Today’s CD is another fascinating, but aurally tiring delight.
Titled, “Music For a Reformed Church,” CD 6 of the Thomas Tallis box set by Brilliant Classics is another slice of history that I believe everyone should hear at least once in their lives.
Once again, the liner notes (this time written by John Morehen in February of 2003) provide essential background to what I’m hearing.
I will provide a brief excerpt here:
Music for a Reformed Church
This sixth CD of Chapelle du Roi’s recording of the Complete Works is devoted to music which Thomas Tallis (d.1585) composed for use during the reformed services promulgated in The booke of the common prayer, which came into effect on Whitsunday (9 June) 1549 following the passage of An Act for the Uniformity of service by both Houses of Parliament earlier that year. This statutory introduction of services in the vernacular brought to an end the fifteen-year period of liturgical and musical experimentation which followed Henry VIII’s formal break with Rome in 1534.
Tallis’s music, together with the associated intonations and collects (for Easter Day at Matins and for the Fourth Sunday in Advent at Evensong), is here presented in the normal liturgical sequence for the day—Matins, Holy Communion, and Evensong. It concludes with Tallis’s nine psalm-tune harmonisations which he contributed to Archbishop Matthew Parker’s Psalter, published in about 1567.
Little of the music on this recording can be reliably dated. Very few printed or manuscript music sources have survived from the period of Tallis’s lifetime…
For the rest, you’ll have to buy the box set.
Just the Facts
CD 6 of this 10-CD box set consists of 33 tracks that clock in at 77:53. (That’s nearly one hour and 20 minutes!) Many, many years ago, I read that 80 minutes is the maximum amount of data that can be placed on a standard CD.
So this disc noses up against that limit with 33 tracks of some of the most beautiful liturgical music ever written and recorded.
As with the previous CDs, the music on this one was performed by Chapelle du Roi, conducted by Alistair Dixon.
It was recorded on July 24-26, 2000, at St. Jude’s Hampstead.
It is marked DDD, which means it is an all-digital recording. (Digitally recorded, Digitally mixed, and Digitally mastered.) Purists, those folks who think vinyl sounds better than CDs (they’re wrong) would probably look askance at this recording. But, to my ears, this is the best way to record music to precisely capture every note. But what do I know?
Just the Feelings
Recording quality: 5
Overall musicianship/vocals: 5
CD liner notes: 5
How does this make me feel: 4
Although is titled “Music For a Reformed Church,” this sounds almost exactly like what I used to hear when I visited The Abbey of Our Lady of Gethsemani in rural Kentucky. The monks at Gethsemane chanted just like this (minus the female vocals, of course). So, it sounds less like music for a Reformed Church and more like music for a Catholic monastery.

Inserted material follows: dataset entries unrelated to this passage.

(* ===== verification/Timer.v ===== *)
(** * Time ([src/timer.rs])

    The counter [time] of the processor is an argument.  Products wrap at 64 bits,
    as in the release build. *)
From S2P Require Import Prelude Config.

(* src: src/src/timer.rs 7-7 TICKS_PER_SEC *)
Definition TICKS_PER_SEC : Z := 100.
(* src: src/src/timer.rs 8-8 MSEC_PER_SEC *)
Definition MSEC_PER_SEC : Z := 1000.
(* src: src/src/timer.rs 9-9 MICRO_PER_SEC *)
Definition MICRO_PER_SEC : Z := 1000000.

(* src: src/src/timer.rs 12-14 get_time *)
Definition get_time (time : Z) : Z := time.
(* src: src/src/timer.rs 17-19 get_time_us *)
Definition get_time_us (time : Z) : Z := time *u MICRO_PER_SEC / CLOCK_FREQ.
(* src: src/src/timer.rs 22-24 get_time_ms *)
Definition get_time_ms (time : Z) : Z := time *u MSEC_PER_SEC / CLOCK_FREQ.
(** The argument of [set_timer]. *)
(* src: src/src/timer.rs 27-29 set_next_trigger *)
Definition set_next_trigger (time : Z) : Z := get_time time +u CLOCK_FREQ / TICKS_PER_SEC.

(** The structure [sys_get_time] writes. *)
(* src: src/src/syscall/process.rs 16-21 TimeVal *)
Record TimeVal : Set := mkTimeVal { sec : Z; usec : Z }.
(* src: src/src/syscall/process.rs 59-63 sys_get_time *)
Definition time_val (time : Z) : TimeVal :=
  let us := get_time_us time in
  {| sec := us / 1000000; usec := us mod 1000000 |}.

(** Ticks until the product with [MICRO_PER_SEC] overflows, about 17 days. *)
Definition time_limit : Z := 2 ^ 64 / MICRO_PER_SEC.

Lemma time_limit_eq : time_limit = 18446744073709.
Proof. reflexivity. Qed.

Lemma mul_small t c : 0 ≤ t < 18446744073709 → 0 ≤ c ≤ 1000000 → t *u c = t * c.
Proof. intros. apply wrap64_small. unfold is_usize, usize_modulus. nia. Qed.

Lemma get_time_us_eq t : 0 ≤ t < 18446744073709 → get_time_us t = t * 1000000 / 12500000.
Proof. intros. unfold get_time_us, MICRO_PER_SEC. by rewrite mul_small by lia. Qed.

Lemma get_time_ms_eq t : 0 ≤ t < 18446744073709 → get_time_ms t = t * 1000 / 12500000.
Proof. intros. unfold get_time_ms, MSEC_PER_SEC. by rewrite mul_small by lia. Qed.

Lemma set_next_trigger_eq t : 0 ≤ t < 18446744073709 → set_next_trigger t = t + 125000.
Proof. intros. unfold set_next_trigger, get_time. apply usize_add_small; [lia|done|lia]. Qed.

(** ** Properties *)

(** Until the product overflows, [get_time_us] and [get_time_ms] are the exact
    time rounded down, never run backwards, and [sys_get_time] splits the
    microseconds into seconds and a remainder below one second; the next timer
    interrupt is a hundredth of a second away. *)
Theorem time_conversions_exact t :
  0 ≤ t < time_limit →
  get_time_us t = t * 1000000 / CLOCK_FREQ ∧ get_time_ms t = t * 1000 / CLOCK_FREQ ∧
  (∀ t', 0 ≤ t' ≤ t → get_time_us t' ≤ get_time_us t ∧ get_time_ms t' ≤ get_time_ms t) ∧
  sec (time_val t) * 1000000 + usec (time_val t) = get_time_us t ∧ 0 ≤ usec (time_val t) < 1000000 ∧
  sec (time_val t) = t / CLOCK_FREQ ∧
  (set_next_trigger t - t) * TICKS_PER_SEC = CLOCK_FREQ.
Proof.
  rewrite time_limit_eq. intros Ht.
  assert (Hus : get_time_us t = t * 1000000 / 12500000) by (apply get_time_us_eq; lia).
  unfold time_val. cbn [sec usec]. rewrite Hus, get_time_ms_eq, set_next_trigger_eq by lia.
  unfold CLOCK_FREQ, TICKS_PER_SEC. split_and!; try zsolve.
  intros t' Ht'. rewrite get_time_us_eq, get_time_ms_eq by lia. split; apply Z.div_le_mono; lia.
Qed.

Lemma time_conversions_exact_witness :
  get_time_us 125000000 = 10000000 ∧ sec (time_val 125000000) = 10.
Proof.
  destruct (time_conversions_exact 125000000) as (H1 & _ & _ & _ & _ & H2 & _);
    [vm_compute; split; congruence|].
  split; [rewrite H1; reflexivity|rewrite H2; reflexivity].
Defined.

(** After [time_limit] ticks (17 days) the product wraps and the time the
    system calls report jumps back to zero. *)
Theorem time_wraps_around :
  get_time_us (time_limit + 1) < 1 ∧ get_time_us time_limit > 10 ^ 12.
Proof. split; vm_compute; reflexivity. Qed.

But that doesn’t make it bad. It just makes it familiar to me.
This is especially evident in Tracks 6 and 7. The call-and-response (antiphonal, I believe it’s called) construction of these songs is very reminiscent of what one would hear at one of the Liturgy of the Hours at Gethsemani.
For example, this is what I’m hearing in Track 7 – “Commandments”
1. God spake these words, and said; I am the Lord thy God: thou shalt have none other gods before me.
R. Lord, have mercy upon us and incline our hearts to keep this law.
2. Thou shalt not make to thyself any graven image, nor the likeness of any thing that is in heaven above, or in the earth beneath, or in the water under the earth. Thou shalt not bow down to them, nor worship them: for I the Lord thy God am a jealous God, and visit the sins of the fathers upon the children unto the third and fourth generation of them that hate me, and shew mercy unto thousands of them that love me and keep my commandments.
R. Lord, have mercy upon us and incline our hearts to keep this law.
The enumerated part is chanted by one singer. (Think of Rex Harrison talk-singing in My Fair Lady.) The whole choir comes in at the “R” (for Response) part.
And so it goes.
This is great music, partly because it’s sung in English and partly because it’s familiar, yet different.
It’s very well recorded and performed. Two thumbs up!